That “either-or” deserves more comment. We cannot say that all the difference in the satisfaction with the two smartphones is caused by the characteristics of the phones. There would be some difference even if both groups used the same phone. Some students would be more likely to be highly favorable of any new phone. Chance can assign more of these students to one of the phones so that there is a chance difference between the groups. We would not trust an experiment with just one subject in each group, for example. The results would depend too much on which phone got lucky and received the subject who was more likely to be highly satisfied. If we assign many students to each group, however, the effects of chance will average out.
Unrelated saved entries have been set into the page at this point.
(** C5, as amended. A line whose payload [json.loads] rejects with
    [JSONDecodeError] is skipped: the state is the one before it, nothing
    is returned or notified for it, and the lines after it are processed
    as if it had not been there; in particular such a line followed by the
    line of a text frame ["hi"] with [partial] false returns exactly one
    text event, with content ["hi"]. A line on whose payload [json.loads]
    raises another exception is not skipped: it ends the stream, which
    returns the events completed before it with one notification and reads
    no later line. *)
Theorem malformed_frame_skipped :
  (forall bad,
      malformed decode_utf8 json_loads bad ->
      (forall st, step st bad = Ok st) /\
      (forall (before after : list string) (failure : option exn),
          process (mk_response (before ++ bad :: after) failure) =
          process (mk_response (before ++ after) failure)) /\
      (forall (good : string) (event_data : value),
          frames_of [good] = Some [event_data] ->
          text_frame event_data "hi" ->
          partial_flag event_data = false ->
          process (mk_response [bad; good] None) =
          ([PDict [("type", PStr "text"); ("content", PStr "hi");
                   ("role", PStr "assistant")]], []))) /\
  (forall line e,
      unparsed decode_utf8 json_loads line e ->
      forall (before after : list string) (st : state) (failure : option exn),
        loop initial before = (st, None) ->
        process (mk_response (before ++ line :: after) failure) =
        (formatted_events st, [SseError e])).
Proof.
  split.
  - intros bad Hbad. pose proof (malformed_line_step _ Hbad) as Hskip.
    split; [exact Hskip | split].
    + apply process_without. exact Hskip.
    + intros good event_data Hgood Htext Hflag.
      pose proof (process_without _ Hskip [] [good] None) as Hdrop.
      cbn [app] in Hdrop. rewrite Hdrop.
      apply (process_frames _ _ (mk_state [text_event (PStr "hi")] PNone) Hgood).
      cbn [run_frames]. change initial with (mk_state [] (text_builder "")).
      now rewrite (text_frame_final _ _ _ _ Htext Hflag).
  - intros line e (Hne & text & Hdec & Hpre & Hloads) before after st failure
      Hbefore.
    unfold process_sse_events. cbn [iter_lines broken].
    rewrite consume_app, Hbefore. cbn [consume]. unfold process_line.
    apply String.eqb_neq in Hne. now rewrite Hne, Hdec, Hpre, Hloads.
Qed.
There will be little difference in the satisfaction between the two groups unless the phone characteristics causes a difference. “Use enough subjects to reduce chance variation” is the third big idea of statistical design of experiments.
PRINCIPLES OF EXPERIMENTAL DESIGN
The basic principles of statistical design of experiments are
1. Compare two or more treatments. This will control the effects of lurking variables on the response.
2. Randomize—use chance to assign experimental units to treatments.
3. Repeat each treatment on many units to reduce chance variation in the results.
How to randomize
The idea of randomization is to assign subjects to treatments by drawing names from a hat. In practice, experimenters use software to carry out randomization. For example, most statistical software can choose five out of a list of 10 at random. The list might contain the names of 10 human subjects to be randomly assigned to two groups. The five chosen form one group, and the five that remain form the second group. The Simple Random Sample applet on the text website makes it particularly easy to choose treatment groups at random.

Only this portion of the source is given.